-------- Source material

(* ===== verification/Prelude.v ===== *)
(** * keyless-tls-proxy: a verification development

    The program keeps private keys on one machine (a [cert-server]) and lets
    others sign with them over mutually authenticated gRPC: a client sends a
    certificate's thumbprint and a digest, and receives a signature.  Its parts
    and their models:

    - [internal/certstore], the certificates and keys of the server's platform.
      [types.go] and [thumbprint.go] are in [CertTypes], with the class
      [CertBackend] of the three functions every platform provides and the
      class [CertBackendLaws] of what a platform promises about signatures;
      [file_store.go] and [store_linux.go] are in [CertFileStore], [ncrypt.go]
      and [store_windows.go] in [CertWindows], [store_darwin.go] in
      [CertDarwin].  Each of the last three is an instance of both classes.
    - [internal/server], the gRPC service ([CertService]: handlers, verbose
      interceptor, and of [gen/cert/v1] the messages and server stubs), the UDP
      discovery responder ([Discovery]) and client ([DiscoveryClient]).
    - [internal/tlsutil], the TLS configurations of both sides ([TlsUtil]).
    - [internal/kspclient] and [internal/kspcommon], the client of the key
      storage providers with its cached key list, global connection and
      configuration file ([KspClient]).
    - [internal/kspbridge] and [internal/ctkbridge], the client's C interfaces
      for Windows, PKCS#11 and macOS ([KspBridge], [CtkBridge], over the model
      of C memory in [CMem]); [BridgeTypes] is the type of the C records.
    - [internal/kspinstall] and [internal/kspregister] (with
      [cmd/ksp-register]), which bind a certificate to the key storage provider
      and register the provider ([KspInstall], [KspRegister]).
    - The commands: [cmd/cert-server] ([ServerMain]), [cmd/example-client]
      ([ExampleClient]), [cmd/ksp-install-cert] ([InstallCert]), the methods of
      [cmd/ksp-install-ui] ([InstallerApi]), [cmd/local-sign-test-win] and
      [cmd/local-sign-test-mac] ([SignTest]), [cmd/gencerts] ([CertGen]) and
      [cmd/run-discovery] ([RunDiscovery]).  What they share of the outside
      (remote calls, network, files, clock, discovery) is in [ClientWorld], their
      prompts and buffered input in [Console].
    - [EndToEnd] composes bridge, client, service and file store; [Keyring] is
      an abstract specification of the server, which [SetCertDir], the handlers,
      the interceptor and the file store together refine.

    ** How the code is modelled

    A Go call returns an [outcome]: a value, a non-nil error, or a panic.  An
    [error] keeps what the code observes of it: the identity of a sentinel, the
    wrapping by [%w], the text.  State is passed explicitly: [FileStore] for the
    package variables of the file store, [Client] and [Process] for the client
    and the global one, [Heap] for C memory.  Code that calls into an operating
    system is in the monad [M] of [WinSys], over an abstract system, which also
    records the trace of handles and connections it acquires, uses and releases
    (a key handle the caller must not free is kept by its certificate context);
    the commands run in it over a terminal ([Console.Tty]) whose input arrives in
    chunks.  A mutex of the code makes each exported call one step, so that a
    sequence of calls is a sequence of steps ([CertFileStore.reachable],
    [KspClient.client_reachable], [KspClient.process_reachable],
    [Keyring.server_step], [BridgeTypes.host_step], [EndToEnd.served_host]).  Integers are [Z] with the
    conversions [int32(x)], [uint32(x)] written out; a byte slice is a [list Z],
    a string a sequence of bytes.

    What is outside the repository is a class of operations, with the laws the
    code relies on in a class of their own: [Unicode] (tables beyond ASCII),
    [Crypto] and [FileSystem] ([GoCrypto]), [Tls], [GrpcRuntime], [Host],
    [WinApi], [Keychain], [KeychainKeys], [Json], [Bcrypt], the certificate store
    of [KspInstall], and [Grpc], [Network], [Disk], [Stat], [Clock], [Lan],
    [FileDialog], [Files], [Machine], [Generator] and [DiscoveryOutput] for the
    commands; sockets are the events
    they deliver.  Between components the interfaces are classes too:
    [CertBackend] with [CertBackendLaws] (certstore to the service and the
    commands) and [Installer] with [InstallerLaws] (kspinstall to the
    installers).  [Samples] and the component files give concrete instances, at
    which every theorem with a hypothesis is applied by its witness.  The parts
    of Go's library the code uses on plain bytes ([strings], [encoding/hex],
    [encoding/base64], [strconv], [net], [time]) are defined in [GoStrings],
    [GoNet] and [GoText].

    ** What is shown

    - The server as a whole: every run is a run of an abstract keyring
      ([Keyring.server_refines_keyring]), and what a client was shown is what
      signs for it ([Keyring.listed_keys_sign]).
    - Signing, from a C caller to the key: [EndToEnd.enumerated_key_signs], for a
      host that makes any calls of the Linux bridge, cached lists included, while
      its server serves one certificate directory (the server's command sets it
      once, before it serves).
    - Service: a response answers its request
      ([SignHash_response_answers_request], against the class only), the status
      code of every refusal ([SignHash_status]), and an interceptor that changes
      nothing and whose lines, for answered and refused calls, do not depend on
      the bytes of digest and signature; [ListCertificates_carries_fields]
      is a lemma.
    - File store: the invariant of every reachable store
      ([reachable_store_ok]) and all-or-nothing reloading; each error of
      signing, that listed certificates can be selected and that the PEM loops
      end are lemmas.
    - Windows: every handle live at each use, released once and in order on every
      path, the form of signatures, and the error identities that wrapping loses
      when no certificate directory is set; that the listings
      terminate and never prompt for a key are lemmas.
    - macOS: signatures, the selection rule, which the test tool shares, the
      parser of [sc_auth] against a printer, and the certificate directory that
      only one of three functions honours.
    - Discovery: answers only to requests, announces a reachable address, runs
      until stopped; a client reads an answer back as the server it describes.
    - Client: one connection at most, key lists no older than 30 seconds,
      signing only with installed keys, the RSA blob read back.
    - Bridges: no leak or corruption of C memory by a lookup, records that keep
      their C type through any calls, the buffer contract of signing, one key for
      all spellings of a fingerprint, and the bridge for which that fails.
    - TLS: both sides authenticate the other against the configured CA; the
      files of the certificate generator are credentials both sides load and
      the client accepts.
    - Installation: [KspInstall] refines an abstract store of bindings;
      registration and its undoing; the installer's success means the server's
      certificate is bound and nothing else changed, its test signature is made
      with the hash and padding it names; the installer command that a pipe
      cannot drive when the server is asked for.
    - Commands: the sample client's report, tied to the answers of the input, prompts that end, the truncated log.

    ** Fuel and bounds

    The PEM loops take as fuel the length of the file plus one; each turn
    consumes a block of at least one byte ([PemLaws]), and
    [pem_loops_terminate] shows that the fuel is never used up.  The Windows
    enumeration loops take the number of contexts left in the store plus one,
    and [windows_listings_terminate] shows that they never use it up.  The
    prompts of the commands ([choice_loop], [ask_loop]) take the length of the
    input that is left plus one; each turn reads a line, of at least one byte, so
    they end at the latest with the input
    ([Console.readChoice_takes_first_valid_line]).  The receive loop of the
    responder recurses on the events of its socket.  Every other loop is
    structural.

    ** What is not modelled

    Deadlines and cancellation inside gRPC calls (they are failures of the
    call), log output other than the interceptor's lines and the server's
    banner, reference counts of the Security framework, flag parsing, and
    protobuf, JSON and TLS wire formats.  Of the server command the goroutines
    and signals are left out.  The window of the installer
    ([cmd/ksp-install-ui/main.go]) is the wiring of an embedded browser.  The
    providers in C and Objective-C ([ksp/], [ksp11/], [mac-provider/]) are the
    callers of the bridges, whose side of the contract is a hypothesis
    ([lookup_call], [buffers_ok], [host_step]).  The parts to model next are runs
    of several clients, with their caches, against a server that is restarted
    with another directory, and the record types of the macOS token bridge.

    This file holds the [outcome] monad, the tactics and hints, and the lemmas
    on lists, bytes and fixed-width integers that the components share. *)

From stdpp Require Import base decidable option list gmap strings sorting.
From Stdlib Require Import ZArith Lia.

----------------
-------- Source material

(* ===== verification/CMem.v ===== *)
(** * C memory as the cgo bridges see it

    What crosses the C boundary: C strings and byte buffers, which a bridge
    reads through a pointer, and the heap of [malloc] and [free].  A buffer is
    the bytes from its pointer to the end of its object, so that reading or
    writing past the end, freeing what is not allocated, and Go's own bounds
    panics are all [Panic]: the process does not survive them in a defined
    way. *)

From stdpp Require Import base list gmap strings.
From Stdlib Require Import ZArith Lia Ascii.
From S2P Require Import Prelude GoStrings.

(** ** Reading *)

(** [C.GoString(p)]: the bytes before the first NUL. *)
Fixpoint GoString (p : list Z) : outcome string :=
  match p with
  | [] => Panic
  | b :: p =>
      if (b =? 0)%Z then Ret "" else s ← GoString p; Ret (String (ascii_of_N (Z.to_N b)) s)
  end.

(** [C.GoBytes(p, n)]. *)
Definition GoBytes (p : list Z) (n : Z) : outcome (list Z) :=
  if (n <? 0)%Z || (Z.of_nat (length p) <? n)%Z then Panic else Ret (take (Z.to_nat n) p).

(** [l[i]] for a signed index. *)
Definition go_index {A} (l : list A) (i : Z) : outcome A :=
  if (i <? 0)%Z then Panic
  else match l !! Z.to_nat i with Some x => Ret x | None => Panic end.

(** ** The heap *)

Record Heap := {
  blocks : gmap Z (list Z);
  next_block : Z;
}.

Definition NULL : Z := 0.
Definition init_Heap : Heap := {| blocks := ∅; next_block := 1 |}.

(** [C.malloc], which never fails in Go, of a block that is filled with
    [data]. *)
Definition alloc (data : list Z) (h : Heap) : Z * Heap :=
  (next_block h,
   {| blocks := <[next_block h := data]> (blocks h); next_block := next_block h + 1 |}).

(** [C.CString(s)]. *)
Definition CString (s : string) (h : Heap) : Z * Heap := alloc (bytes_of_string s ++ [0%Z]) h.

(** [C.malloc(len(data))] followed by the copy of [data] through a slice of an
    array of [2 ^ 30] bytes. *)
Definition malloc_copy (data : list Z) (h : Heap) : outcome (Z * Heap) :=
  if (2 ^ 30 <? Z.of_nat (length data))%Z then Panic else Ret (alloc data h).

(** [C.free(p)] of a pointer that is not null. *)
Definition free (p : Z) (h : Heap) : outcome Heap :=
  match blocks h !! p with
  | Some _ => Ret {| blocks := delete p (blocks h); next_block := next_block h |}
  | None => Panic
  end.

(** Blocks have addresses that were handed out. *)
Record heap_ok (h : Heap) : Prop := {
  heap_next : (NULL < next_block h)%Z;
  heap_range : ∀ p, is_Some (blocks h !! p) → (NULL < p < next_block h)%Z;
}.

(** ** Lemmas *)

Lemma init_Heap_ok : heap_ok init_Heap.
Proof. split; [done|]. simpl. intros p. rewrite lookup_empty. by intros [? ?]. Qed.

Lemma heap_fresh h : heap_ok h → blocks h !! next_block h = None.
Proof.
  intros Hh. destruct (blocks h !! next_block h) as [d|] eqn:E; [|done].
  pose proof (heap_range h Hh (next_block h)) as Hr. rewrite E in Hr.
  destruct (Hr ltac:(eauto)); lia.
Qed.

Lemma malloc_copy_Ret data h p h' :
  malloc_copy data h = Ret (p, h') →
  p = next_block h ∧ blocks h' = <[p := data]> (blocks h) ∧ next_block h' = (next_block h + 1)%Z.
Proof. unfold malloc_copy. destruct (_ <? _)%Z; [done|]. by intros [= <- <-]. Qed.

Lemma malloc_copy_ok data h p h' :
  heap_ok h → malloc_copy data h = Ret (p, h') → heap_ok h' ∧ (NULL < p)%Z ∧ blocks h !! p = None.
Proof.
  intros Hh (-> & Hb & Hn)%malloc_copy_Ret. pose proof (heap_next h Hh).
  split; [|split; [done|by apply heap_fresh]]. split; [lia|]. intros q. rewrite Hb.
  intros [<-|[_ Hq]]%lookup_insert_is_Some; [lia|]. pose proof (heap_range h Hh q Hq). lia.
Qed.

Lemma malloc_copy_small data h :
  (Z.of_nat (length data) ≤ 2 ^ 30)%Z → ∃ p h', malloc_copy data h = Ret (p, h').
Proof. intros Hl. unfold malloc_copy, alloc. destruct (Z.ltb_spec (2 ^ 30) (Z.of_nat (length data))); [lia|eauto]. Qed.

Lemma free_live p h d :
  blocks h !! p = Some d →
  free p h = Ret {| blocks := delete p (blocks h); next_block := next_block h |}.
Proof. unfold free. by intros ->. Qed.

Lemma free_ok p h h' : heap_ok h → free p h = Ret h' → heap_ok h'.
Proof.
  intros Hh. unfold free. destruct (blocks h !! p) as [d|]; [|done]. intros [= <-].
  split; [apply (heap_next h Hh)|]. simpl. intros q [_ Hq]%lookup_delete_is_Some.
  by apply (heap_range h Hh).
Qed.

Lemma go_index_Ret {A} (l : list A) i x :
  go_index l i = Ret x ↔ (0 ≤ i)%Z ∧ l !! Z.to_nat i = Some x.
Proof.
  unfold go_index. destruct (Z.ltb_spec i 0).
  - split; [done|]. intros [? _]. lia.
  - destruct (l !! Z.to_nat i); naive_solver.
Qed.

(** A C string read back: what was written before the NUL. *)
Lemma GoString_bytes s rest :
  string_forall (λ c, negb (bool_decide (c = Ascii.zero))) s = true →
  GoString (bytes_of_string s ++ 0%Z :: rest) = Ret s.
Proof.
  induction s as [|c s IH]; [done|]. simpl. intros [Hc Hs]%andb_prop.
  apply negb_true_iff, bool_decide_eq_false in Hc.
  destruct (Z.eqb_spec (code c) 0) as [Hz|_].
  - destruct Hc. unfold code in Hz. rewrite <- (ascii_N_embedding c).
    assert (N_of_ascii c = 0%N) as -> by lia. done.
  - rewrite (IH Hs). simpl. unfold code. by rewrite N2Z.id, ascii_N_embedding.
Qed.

----------------

* [Directions]:
Using the data above, reproduce exactly the lines between those holding "and register the" and "(remote calls, network, files, clock, discovery)", inclusive, and no others.

* [Solution to this problem]:
      and register the provider ([KspInstall], [KspRegister]).
    - The commands: [cmd/cert-server] ([ServerMain]), [cmd/example-client]
      ([ExampleClient]), [cmd/ksp-install-cert] ([InstallCert]), the methods of
      [cmd/ksp-install-ui] ([InstallerApi]), [cmd/local-sign-test-win] and
      [cmd/local-sign-test-mac] ([SignTest]), [cmd/gencerts] ([CertGen]) and
      [cmd/run-discovery] ([RunDiscovery]).  What they share of the outside
      (remote calls, network, files, clock, discovery) is in [ClientWorld], their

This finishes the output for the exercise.